Self-directed IRAs have the potential to offer owners obscure but highly profitable opportunities. But they also come with unique risks, such as "a lack of disclosure and liquidity - as well as the risk of fraud," the SEC said.
Although the majority of IRA owners are content with more traditional investment options, self-directed accounts still represent a sizable portion of IRA savings - about $94 billion, according to the agency. Some worry that volatile and uncertain markets could prompt additional money to be allocated to self-directed accounts.
HOW FRAUD PROMOTERS WORK
One way fraudulent promoters operate is to misrepresent a custodian's responsibilities. They may suggest, or even declare, that a self-directed IRA custodian has done some level of due diligence on an investment to verify its validity. The SEC alert noted that this is not usually the case.
Most self-directed IRA custodians will not evaluate the merits of an investment clients make. In fact, in most cases, custodial agreements explicitly state that the custodian bears no responsibility with regard to an investment's performance. Clients should view their self-directed IRA custodians as nothing more than record-keepers.
The agency also warned that fraud promoters are likely to target self-directed IRA owners because of special tax rules, especially the 10% penalty for early distributions before age 591/2 that discourages many IRA owners (both self-directed and regular) from withdrawing their retirement accounts at an early age. The SEC points out that many of the alternative investments self-directed IRA accounts typically hold, such as real estate, mortgages, tax liens, precious metals and private placement securities, do not always provide the same type of financial information to investors as publicly traded securities. The alert cautions that, even in cases where financial information is disclosed, the same level of scrutiny, such as an audit by a CPA, may not exist.
BE ON THE LOOKOUT
What are some of the danger signs? As the SEC put it, "Low risk generally means low yields, and high yields typically involve higher risk. Fraud promoters often spend a lot of time trying to convince investors that extremely high returns are 'guaranteed' or 'can't miss.' Don't believe it." The alert also notes that investors should be on guard even when approached by someone the investor trusts, such as a friend, co-worker or even a family member.
For additional information, visit sec.gov/investor/alerts/sdira.pdf. This document also contains a brief description of several recent court cases that involved fraudulent investments made through self-directed IRA accounts.

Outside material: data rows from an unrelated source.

(* ===== verification/NirImpl.v ===== *)
(** * Function implementations of NIR: nir.h, nir.c, nir_metadata.c

    The members of [nir_block], [nir_instr] and [nir_function_impl] that the
    analyses of nir_dominance.c and nir_liveness.c use.  A block pointer is a
    position in the list of the blocks in the order of [nir_foreach_block], an
    instruction pointer a block and a position in it, an SSA definition a
    position in the list of all definitions.  Dereferencing [NULL] has no
    result, like a failed assertion. *)

From stdpp Require Import base list sets numbers.
From Stdlib Require Import ZArith Lia.
From S2P Require Import Prelude NirCfg.
#[local] Open Scope bool_scope.
#[local] Open Scope Z_scope.
#[local] Open Scope c_scope.

(** ** Instructions *)

Inductive nir_instr_type :=
| nir_instr_type_alu | nir_instr_type_deref | nir_instr_type_call | nir_instr_type_tex | nir_instr_type_intrinsic
| nir_instr_type_load_const | nir_instr_type_jump | nir_instr_type_ssa_undef | nir_instr_type_phi | nir_instr_type_parallel_copy.

#[export] Instance nir_instr_type_eq_dec : EqDecision nir_instr_type.
Proof. solve_decision. Defined.

(** An SSA definition, or a register with its indirect offset. *)
Inductive nir_src := Src_ssa (ssa : nat) | Src_reg (indirect : option nir_src).
Inductive nir_dest := Dest_ssa (ssa : nat) | Dest_reg (indirect : option nir_src).

(** [phi_srcs] has the predecessor of each source of a phi. *)
Record nir_instr := Instr {
  instr_type : nir_instr_type; dests : list nir_dest; srcs : list nir_src; phi_srcs : list (nat * nir_src) }.

(** The sources [visit_src] passes to its callback. *)
Definition visit_src (s : nir_src) : list nir_src :=
  match s with Src_reg (Some i) => [s; i] | _ => [s] end.

(** The definitions [nir_foreach_ssa_def] visits. *)
Definition nir_foreach_ssa_def (i : nir_instr) : list nat :=
  match instr_type i with
  | nir_instr_type_call | nir_instr_type_jump => []
  | _ => omap (fun d => match d with Dest_ssa s => Some s | Dest_reg _ => None end) (dests i)
  end.

(** The sources [nir_foreach_src] visits: those of the instruction, then the
    indirect offsets of its destinations. *)
Definition nir_foreach_src (i : nir_instr) : list nir_src :=
  match instr_type i with
  | nir_instr_type_jump | nir_instr_type_ssa_undef => []
  | nir_instr_type_phi => (phi_srcs i ≫= (fun s => visit_src (snd s))) ++ omap (fun d => match d with Dest_reg o => o | _ => None end) (dests i)
  | nir_instr_type_load_const => omap (fun d => match d with Dest_reg o => o | _ => None end) (dests i)
  | _ => (srcs i ≫= visit_src) ++ omap (fun d => match d with Dest_reg o => o | _ => None end) (dests i)
  end.

Definition is_phi (i : nir_instr) : bool := bool_decide (instr_type i = nir_instr_type_phi).

(** ** Blocks *)

(** [condition] is that of the if after the block, if there is one
    ([nir_block_get_following_if]); [predecessors] and [dom_frontier] are sets,
    in the order of their iteration. *)
Record nir_block := MkBlock {
  instr_list : list nir_instr; condition : option nir_src;
  index : Z; predecessors : list nat;
  imm_dom : option nat; num_dom_children : Z; dom_children : list nat; dom_frontier : list nat;
  dom_pre_index : Z; dom_post_index : Z;
  live_in : list Z; live_out : list Z }.

#[export] Instance nir_block_eta : Eta nir_block :=
  fun b => MkBlock (instr_list b) (condition b) (index b) (predecessors b) (imm_dom b) (num_dom_children b) (dom_children b)
                   (dom_frontier b) (dom_pre_index b) (dom_post_index b) (live_in b) (live_out b).

(** [parent_instr] is the instruction that makes the definition. *)
Record nir_ssa_def := MkDef { live_index : Z; parent_instr : nat * nat }.

#[export] Instance nir_ssa_def_eta : Eta nir_ssa_def := fun d => MkDef (live_index d) (parent_instr d).

Record nir_function_impl := MkImpl {
  blocks : list nir_block; ssa_defs : list nir_ssa_def; num_blocks : Z; valid_metadata : Z }.

#[export] Instance nir_function_impl_eta : Eta nir_function_impl :=
  fun i => MkImpl (blocks i) (ssa_defs i) (num_blocks i) (valid_metadata i).

Definition nir_metadata_block_index : Z := 0x1.
Definition nir_metadata_dominance : Z := 0x2.
Definition nir_metadata_live_ssa_defs : Z := 0x4.

(** [block->member] *)
Definition deref (impl : nir_function_impl) (b : nat) : outcome nir_block :=
  match blocks impl !! b with Some blk => Ret blk | None => Assert_failed end.

(** An assignment to a member of the block [b]. *)
Definition set_block (b : nat) (f : nir_block -> nir_block) (impl : nir_function_impl) : nir_function_impl :=
  impl <| blocks := alter f b (blocks impl) |>.

Definition nir_start_block : nat := 0.

(** ** Loops over lists *)

Fixpoint for_each {A B} (f : A -> B -> outcome B) (l : list A) (x : B) : outcome B :=
  match l with
  | [] => Ret x
  | a :: l => let! x := f a x in for_each f l x
  end.

(** [nir_foreach_block(block, impl)] *)
Definition nir_foreach_block {B} (f : nat -> B -> outcome B) (n : nat) (x : B) : outcome B := for_each f (seq 0 n) x.

(** An invariant of a loop, stated for the elements still to come. *)
Lemma for_each_inv {A B} (P : list A -> B -> Prop) (f : A -> B -> outcome B) l : forall x,
  P l x -> (forall a l x, P (a :: l) x -> exists y, f a x = Ret y /\ P l y) ->
  exists y, for_each f l x = Ret y /\ P [] y.
Proof.
  induction l as [|a l IH]; intros x Hx Hstep; [exists x; auto|]. destruct (Hstep a l x Hx) as (y & E & Hy). cbn. rewrite E. cbn. auto.
Qed.

(** The same for a loop over all blocks. *)
Lemma foreach_block_inv {B} (P : nat -> B -> Prop) (f : nat -> B -> outcome B) n x :
  P O x -> (forall b y, (b < n)%nat -> P b y -> exists z, f b y = Ret z /\ P (S b) z) ->
  exists y, nir_foreach_block f n x = Ret y /\ P n y.
Proof.
  intros H0 Hstep. unfold nir_foreach_block.
  destruct (for_each_inv (fun l y => exists b, l = seq b (n - b) /\ (b <= n)%nat /\ P b y) f (seq 0 n) x) as (y & E & b & El & Hb & Hy).
  - exists O. rewrite Nat.sub_0_r. auto with lia.
  - intros a l y (b & El & Hb & Hy). destruct (n - b)%nat as [|k] eqn:Ek; [discriminate|]. injection El as -> ->.
    destruct (Hstep b y ltac:(lia) Hy) as (z & Ez & Hz). exists z. split; [assumption|]. exists (S b). replace (n - S b)%nat with k by lia. auto with lia.
  - exists y. split; [assumption|]. destruct (n - b)%nat eqn:Ek; [|discriminate]. replace n with b by lia. assumption.
Qed.

(** ** Block indices and metadata *)

(** [block->index = index++] for every block. *)
Definition nir_index_blocks (impl : nir_function_impl) : nir_function_impl :=
  if negb (Z.land (valid_metadata impl) nir_metadata_block_index =? 0) then impl
  else impl <| blocks := imap (fun i b => b <| index := u32 (Z.of_nat i) |>) (blocks impl) |>
            <| num_blocks := u32 (Z.of_nat (length (blocks impl))) |>.

(** [nir_metadata_require(impl, nir_metadata_block_index)] *)
Definition require_block_index (impl : nir_function_impl) : nir_function_impl :=
  let impl := if Z.land (valid_metadata impl) nir_metadata_block_index =? 0 then nir_index_blocks impl else impl in
  impl <| valid_metadata := Z.lor (valid_metadata impl) nir_metadata_block_index |>.

Definition nir_metadata_preserve (preserved : Z) (impl : nir_function_impl) : nir_function_impl :=
  impl <| valid_metadata := Z.land (valid_metadata impl) preserved |>.

(** The blocks are linked as [validate_block] requires for the control flow
    tree [body]. *)
Definition linked (impl : nir_function_impl) (body : cf_list) : Prop :=
  length (blocks impl) = list_blocks body /\
  forall b blk, blocks impl !! b = Some blk ->
    NoDup (predecessors blk) /\ forall p, p ∈ predecessors blk <-> nir_edge body p b.

(** The indices are valid if the metadata says so. *)
Definition indexed (impl : nir_function_impl) : Prop :=
  forall b blk, blocks impl !! b = Some blk -> index blk = Z.of_nat b.

Definition index_ok (impl : nir_function_impl) : Prop :=
  Z.of_nat (length (blocks impl)) < 2 ^ 32 /\
  (Z.land (valid_metadata impl) nir_metadata_block_index <> 0 -> indexed impl).

Lemma nir_index_blocks_indexed impl : index_ok impl -> indexed (nir_index_blocks impl).
Proof.
  intros [Hn Hv]. unfold nir_index_blocks. destruct (Z.eqb_spec (Z.land (valid_metadata impl) nir_metadata_block_index) 0) as [E|E]; cbn; [|auto].
  intros b blk H. cbn in H. rewrite list_lookup_imap in H. destruct (blocks impl !! b) as [x|] eqn:Hx; [|discriminate].
  injection H as <-. cbn. apply wrap_small. apply lookup_lt_Some in Hx. lia.
Qed.

(** ** What a phase of the computation leaves alone *)

(** [g] forgets the members of a block that the phase assigns. *)
Definition same_but (g : nir_block -> nir_block) (impl impl' : nir_function_impl) : Prop :=
  g <$> blocks impl' = g <$> blocks impl /\ valid_metadata impl' = valid_metadata impl /\ ssa_defs impl' = ssa_defs impl.

#[export] Instance same_but_equiv g : Equivalence (same_but g).
Proof. split; unfold same_but; [intros x | intros x y | intros x y z]; intuition congruence. Qed.

Lemma same_but_lookup g impl impl' b blk' : same_but g impl impl' -> blocks impl' !! b = Some blk' ->
  exists blk, blocks impl !! b = Some blk /\ g blk' = g blk.
Proof.
  intros [E _] H. apply (f_equal (fun l => l !! b)) in E. rewrite !list_lookup_fmap, H in E.
  destruct (blocks impl !! b) as [blk|]; [|discriminate]. exists blk. split; [reflexivity|]. now injection E.
Qed.

Lemma same_but_length g impl impl' : same_but g impl impl' -> length (blocks impl') = length (blocks impl).
Proof. intros [E _]. apply (f_equal length) in E. now rewrite !length_fmap in E. Qed.

Lemma same_but_set g f b impl : (forall blk, g (f blk) = g blk) -> same_but g impl (set_block b f impl).
Proof.
  intros Hg. split; [|auto]. cbn. apply list_eq. intros i. rewrite !list_lookup_fmap.
  destruct (decide (i = b)) as [->|Hne]; [rewrite list_lookup_alter_eq | now rewrite list_lookup_alter_ne by auto].
  destruct (blocks impl !! b); cbn; [now rewrite Hg | reflexivity].
Qed.

(** A member the phase does not assign. *)
Lemma same_but_member {A} g (m : nir_block -> A) impl impl' b : same_but g impl impl' -> (forall x y, g x = g y -> m x = m y) ->
  m <$> blocks impl' !! b = m <$> blocks impl !! b.
Proof.
  intros H Hm. destruct (blocks impl' !! b) as [blk'|] eqn:E'.
  - destruct (same_but_lookup g impl impl' b blk' H E') as (blk & -> & Eg). cbn. f_equal. now apply Hm.
  - apply lookup_ge_None in E'. rewrite (same_but_length g impl impl' H) in E'. now rewrite (proj2 (lookup_ge_None _ _) E').
Qed.

(** A member of a block, in terms of all its assignments. *)
Definition member {A} (m : nir_block -> A) (impl : nir_function_impl) (b : nat) : option A := m <$> blocks impl !! b.

Lemma member_set {A} (m : nir_block -> A) f b c impl :
  member m (set_block b f impl) c = if decide (c = b) then (fun blk => m (f blk)) <$> blocks impl !! b else member m impl c.
Proof.
  unfold member, set_block. cbn. case_decide_eq; [subst c; rewrite list_lookup_alter_eq | now rewrite list_lookup_alter_ne by auto].
  now destruct (blocks impl !! b).
Qed.

Lemma deref_lookup impl b blk : blocks impl !! b = Some blk -> deref impl b = Ret blk.
Proof. unfold deref. now intros ->. Qed.

Lemma member_lookup {A} (m : nir_block -> A) impl b blk : blocks impl !! b = Some blk -> member m impl b = Some (m blk).
Proof. unfold member. now intros ->. Qed.

Lemma member_deref {A} (m : nir_block -> A) impl b x : member m impl b = Some x -> exists blk, deref impl b = Ret blk /\ blocks impl !! b = Some blk /\ m blk = x.
Proof. unfold member, deref. destruct (blocks impl !! b) as [blk|]; [|discriminate]. intros [= <-]. eauto. Qed.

The SEC alert doesn't distinguish between self-directed traditional IRAs and self-directed Roth IRAs. However, from a client's perspective, fraud involving a Roth IRA is far worse. Not only would a client be out the money put into a bogus investment, but he or she could potentially lose the money to pay the tax on the Roth IRA when it was contributed or converted to the Roth account.
If a client discovers such a fraud before Oct. 15 of the year after a Roth conversion, recharacterizing the IRA may be the best course of action. Clients beyond this window may be able to claim a loss on their tax return to the extent of their basis (contributions and conversions) withdrawn from the Roth account.
Even if an IRA is not victimized by fraud, challenges can also arise when legitimate nontraditional assets are purchased in a self-directed IRA account. Although these accounts can give IRA owners access to additional investment options beyond that of the typical IRA, there are still a number of investments that are off-limits. For instance, IRA regulations prohibit life insurance; collectibles such as antiques, rugs, artwork and stamps; and coins other than U.S.-minted gold, silver and platinum from being held in an IRA.
Another worry: Certain tax benefits that would be available in a non-IRA are lost if the same investment was made in an IRA account. For example, real estate is one of the more common holdings in self-directed IRA accounts.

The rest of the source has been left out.